Implementation of the EU Directive on transparent and predictable working conditions in Sweden and Norway

by Sandra Nilsson and Sara K. Råum


Sky, plane and moon.
On 20 June 2019, the European Parliament and the EU Council adopted the directive (2019/1152) on transparent and predictable working conditions in the EU (the "Directive"). The EU member states were obliged to have taken the necessary measures to comply with the Directive by 1 August 2022.

The purpose of the Directive is to improve working conditions by promoting more transparent and predictable employment while ensuring labour market adaptability. The background for the Directive was uncertainty and unpredictability due to new types of employment. The Directive includes minimum rights that shall apply in relation to all employees in the EU. Inter alia, the Directive sets out an obligation for employers to provide certain information to employees regarding the employment relationship and terms of employment. Furthermore, the Directive sets out that an employer shall not prohibit an employee from taking up employment with other employers.

Implementation in Sweden

The Directive was implemented in Sweden through amendments to the Swedish Employment Protection Act ("EPA") which entered into force on 29 June 2022.

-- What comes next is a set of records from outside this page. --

Lemma aget_insert l i j x :
  0 <= i < Z.of_nat (length l) ->
  aget (<[Z.to_nat i := x]> l) j = if decide (i = j) then Some x else aget l j.
Proof.
  intros Hi. unfold aget. destruct (decide (0 <= j)) as [Hj|Hj].
  - case_decide as Hij.
    + subst. by rewrite list_lookup_insert_eq by lia.
    + rewrite list_lookup_insert_ne by lia. done.
  - rewrite decide_False by lia. done.
Qed.

(** Membership in an array is being read at some index. *)
Lemma elem_of_aget l x : x ∈ l <-> exists i, aget l i = Some x.
Proof.
  rewrite list_elem_of_lookup. split; intros [i Hi].
  - eauto using aget_of_nat.
  - apply aget_Some in Hi as [_ Hi]. eauto.
Qed.

Lemma vec_pop_back_snoc l x : vec_pop_back (l ++ [x]) = Some (l, x).
Proof. unfold vec_pop_back. rewrite rev_app_distr. simpl. by rewrite rev_involutive. Qed.

Lemma vec_pop_back_Some l l' x : vec_pop_back l = Some (l', x) <-> l = l' ++ [x].
Proof.
  split; [|intros ->; apply vec_pop_back_snoc].
  destruct l as [|y l0 _] using rev_ind; [done|].
  rewrite vec_pop_back_snoc. naive_solver.
Qed.
End arrays.

(** ** Lists *)

Section lists.
Context {A B : Type}.

(** Replacing one element of a list replaces it in the filtered list, up to
    order. *)
Lemma filter_insert_split (P : A -> Prop) `{!forall x, Decision (P x)} (l : list A) i x :
  l !! i = Some x ->
  exists l1 l2, filter P l = l1 ++ filter P [x] ++ l2
    /\ forall y, filter P (<[i := y]> l) = l1 ++ filter P [y] ++ l2.
Proof.
  intros Hi. exists (filter P (take i l)), (filter P (drop (S i) l)). split.
  - rewrite <- (take_drop_middle l i x Hi) at 1. rewrite filter_app. f_equal. apply (filter_app P [x]).
  - intros y. rewrite insert_take_drop by (by eapply lookup_lt_Some).
    rewrite filter_app. f_equal. apply (filter_app P [y]).
Qed.

(** A function that is injective on the positions satisfying [P] lists its
    values without repetition. *)
Lemma NoDup_fmap_filter (f : A -> B) (P : A -> Prop) `{!forall x, Decision (P x)} (l : list A) :
  (forall i j x y, l !! i = Some x -> l !! j = Some y -> P x -> P y -> f x = f y -> i = j) ->
  NoDup (f <$> filter P l).
Proof.
  intros Hf. induction l as [|a l IH]; [constructor|].
  rewrite filter_cons. assert (NoDup (f <$> filter P l)) as IHl.
  { apply IH. intros i j x y Hi Hj Px Py E. specialize (Hf (S i) (S j) x y Hi Hj Px Py E). lia. }
  case_decide as Pa; [|done]. rewrite fmap_cons. constructor; [|done].
  intros (y & E & Hy)%list_elem_of_fmap. apply list_elem_of_filter in Hy as [Py [j Hj]%list_elem_of_lookup].
  specialize (Hf 0%nat (S j) a y eq_refl Hj Pa Py E). lia.
Qed.

Lemma filter_Forall_id (P : A -> Prop) `{!forall x, Decision (P x)} (l : list A) :
  Forall P l -> filter P l = l.
Proof.
  induction 1 as [|x l Hx _ IH]; [done|]. rewrite filter_cons, decide_True by done. by f_equal.
Qed.

Lemma NoDup_fmap_inj_on (f : A -> B) (l : list A) x y :
  NoDup (f <$> l) -> x ∈ l -> y ∈ l -> f x = f y -> x = y.
Proof.
  intros Hn [i Hi]%list_elem_of_lookup [j Hj]%list_elem_of_lookup E.
  assert (i = j) as ->; [|congruence].
  eapply NoDup_lookup; [exact Hn| |]; rewrite list_lookup_fmap.
  - by rewrite Hi.
  - rewrite Hj. simpl. by f_equal.
Qed.

End lists.

(** A boolean property of a range, decided by evaluation. *)
Lemma forall_seqZ (P : Z -> bool) n :
  forallb P (seqZ 0 n) = true -> forall x, 0 <= x < n -> P x = true.
Proof. rewrite List.forallb_forall. intros H x Hx. apply H, list_elem_of_In, elem_of_seqZ. lia. Qed.

Lemma sumZ_cons x l : sumZ (x :: l) = x + sumZ l.
Proof. reflexivity. Qed.

Lemma sumZ_app l1 l2 : sumZ (l1 ++ l2) = sumZ l1 + sumZ l2.
Proof. induction l1 as [|x l1 IH]; simpl; [done|]. rewrite IH. lia. Qed.

(** A sum does not depend on the order of its terms. *)
#[export] Instance sumZ_Proper : Proper (Permutation ==> eq) sumZ.
Proof. intros l1 l2. unfold sumZ. induction 1; simpl; lia. Qed.

(** ** Bytes *)

Section bytes.
Context {A : Type}.
Implicit Types (dst src : list A) (off n : Z).

Lemma memcpy_Some dst off src n dst' :
  memcpy dst off src n = Some dst' ->
  length dst' = length dst /\ 0 <= off /\ 0 <= n <= Z.of_nat (length src)
  /\ off + n <= Z.of_nat (length dst).
Proof.
  unfold memcpy. case_decide; [|done]. intros [= <-].
  rewrite !length_app, !length_take, length_drop. lia.
Qed.

Lemma memcpy_defined dst off src n :
  0 <= off -> 0 <= n <= Z.of_nat (length src) -> off + n <= Z.of_nat (length dst) ->
  is_Some (memcpy dst off src n).
Proof. intros. unfold memcpy. rewrite decide_True by lia. done. Qed.

(** Reading back the bytes just written. *)
Lemma mread_memcpy dst off src n dst' :
  memcpy dst off src n = Some dst' -> mread dst' off n = Some (take (Z.to_nat n) src).
Proof.
  intros H. pose proof (memcpy_Some _ _ _ _ _ H) as (Hl & ? & ? & ?).
  unfold memcpy in H. rewrite decide_True in H by lia. injection H as <-.
  unfold mread. rewrite decide_True by lia. f_equal.
  rewrite drop_app_length' by (rewrite length_take; lia).
  rewrite take_app_length' by (rewrite length_take; lia). done.
Qed.

(** A write leaves every disjoint range alone. *)
Lemma mread_memcpy_disjoint dst off src n dst' off' n' :
  memcpy dst off src n = Some dst' -> off' + n' <= off \/ off + n <= off' ->
  mread dst' off' n' = mread dst off' n'.
Proof.
  intros H Hd. pose proof (memcpy_Some _ _ _ _ _ H) as (Hl & ? & ? & ?).
  unfold mread. rewrite Hl. case_decide as Hr; [|done]. f_equal.
  apply list_eq. intros i. rewrite !lookup_take. case_decide as Hi; [|done].
  rewrite !lookup_drop. unfold memcpy in H. rewrite decide_True in H by lia.
  injection H as <-. destruct Hd.
  - rewrite lookup_app_l by (rewrite length_take; lia). by rewrite lookup_take_lt by lia.
  - rewrite lookup_app_r by (rewrite length_take; lia). rewrite length_take.
    rewrite lookup_app_r by (rewrite length_take; lia). rewrite length_take, lookup_drop.
    f_equal. lia.
Qed.
(** Two adjacent writes are one write of the concatenation. *)
Lemma memcpy_app dst off d1 n1 d2 n2 dst1 :
  memcpy dst off d1 n1 = Some dst1 -> 0 <= n2 <= Z.of_nat (length d2) ->
  off + n1 + n2 <= Z.of_nat (length dst) ->
  memcpy dst1 (off + n1) d2 n2 = memcpy dst off (take (Z.to_nat n1) d1 ++ d2) (n1 + n2).
Proof.
  intros H1 Hn2 Hb. pose proof (memcpy_Some _ _ _ _ _ H1) as (Hl & ? & ? & ?).
  unfold memcpy in *. rewrite decide_True in H1 by lia. injection H1 as <-.
  rewrite !decide_True; [|rewrite length_app, length_take; lia|lia].
  f_equal.
  replace (Z.to_nat (off + n1 + n2)) with (Z.to_nat off + (Z.to_nat n1 + Z.to_nat n2))%nat by lia.
  replace (Z.to_nat (off + n1)) with (Z.to_nat off + Z.to_nat n1)%nat by lia.
  replace (Z.to_nat (off + (n1 + n2))) with (Z.to_nat off + Z.to_nat n1 + Z.to_nat n2)%nat by lia.
  replace (Z.to_nat (n1 + n2)) with (Z.to_nat n1 + Z.to_nat n2)%nat by lia.
  rewrite take_app_add', drop_app_add' by (rewrite length_take; lia).
  rewrite take_app_length', drop_app_add' by (rewrite length_take; lia).
  rewrite take_app_add' by (rewrite length_take; lia).
  by rewrite drop_drop, <- !app_assoc.
Qed.

End bytes.

Lemma le_bytes_length n x : length (le_bytes n x) = n.
Proof. revert x. induction n as [|n IH]; intros x; simpl; [done|]. by rewrite IH. Qed.

Lemma le_word_bytes n x : is_u (8 * Z.of_nat n) x -> le_word (le_bytes n x) = x.
Proof.
  revert x. induction n as [|n IH]; intros x Hx; [unfold is_u in Hx; simpl in *; lia|].
  cbn [le_bytes le_word]. rewrite IH; [zdm|].
  unfold is_u in *. replace (8 * Z.of_nat (S n)) with (8 * Z.of_nat n + 8) in Hx by lia.
  rewrite Z.pow_add_r in Hx by lia. zdm.
Qed.

Lemma le_bytes_u8 n x : Forall (is_u 8) (le_bytes n x).
Proof. revert x. induction n as [|n IH]; intros x; constructor; [|apply IH]. unfold is_u. zdm. Qed.

#[export] Hint Resolve wrap_range : rdma.
#[export] Hint Rewrite le_bytes_length @length_insert @length_app @length_take @length_drop : rdma.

The amendments include an extended obligation for employers to provide information to employees. Amongst other, employers shall inform employees regarding the applicable terms for overtime work, overtime compensation and minimum notice for providing information regarding scheduling of working hours. The employer shall also inform employees of which specific provisions that shall be followed when terminating an employment relationship. Furthermore, the employer shall inform about an employee's right to education. Lastly, the employer shall inform employees that social security contributions (Sw. arbetsgivaravgifter) are paid to the state.

Previously, employees who have a managerial or comparable position (e.g. a CEO) has been exempted from the application of the entire EPA. After the implementation of the Directive, a CEO is no longer exempted from the EPA in its entirety, and the provisions on e.g. the obligation to provide information also applies for a CEO.

The amendments to the EPA also include a new prohibition stating that, as a main rule, an employer may not prohibit an employee from taking up employment with another employer during the employment. However, there is an exception stating that the prohibition will not apply if the other employment is disruptive to the employee's work, is competitive in a way that may cause damage, or in any other way may harm the employer's business.

Lastly, an obligation for the employer to submit a written response if the employee requests a different form of employment at a certain time or requests a higher employment rate, has been included.

Proposed implementation in Norway

The Directive is not incorporated in the EEA agreement yet, but it is under scrutiny for incorporation. The Ministry of Labour and Social Inclusion submitted their proposal 29 June 2022 for consultation, with a deadline 10 October 2022, and stated that they assume it is EEA-relevant. Further, the Ministry specified that they intend to put forward a separate proposal for the Norwegian Parliament when the matter has been processed in the EEA committee. A summary of some of the proposed changes to the Norwegian Working Environment Act ("WEA") follows below.

The proposal imposes an obligation for the employer to provide information to the employees. Some of the elements are already covered in the WEA Section 14-6. However, the Ministry have proposed several amendments, including information on absence paid by the employer, how to proceed to terminate the employment relationship and information on the different components that the salary consists of.

Further, the Ministry proposes a duty for the employer have a written employment contract in place seven days after the employee's commencement, which constitutes a reduction from today's limit on one month after commencement, cf. the WEA Section 14-5 (2).

The Ministry proposed a specification of the probationary period for temporary appointments, in that it must be in a reasonable proportion to the nature and expected duration of the employment. In addition, it is specified that it is not possible to agree on a new probationary period in case of a renewal of the contract, or if a new temporary contract of the same character is entered into.

Further, a right to request more predictable and secure working conditions for temporary employees or part-time employees who have been working for more than six months is proposed. It is suggested that the employer must give a written reply within six months after the request was received.

To implement the Directive's rules on enforcement, the Ministry proposes to legislate a presumption for permanent employment, which is an enactment of current law. It shall apply if the employer has not stated that the employment is temporary in the employment contract. Another presumption is proposed for working hours; if information on working hours is not described in the employment agreement, it is a presumption that the employee's claim about the scope of the position shall be relied on, unless the employer proves otherwise.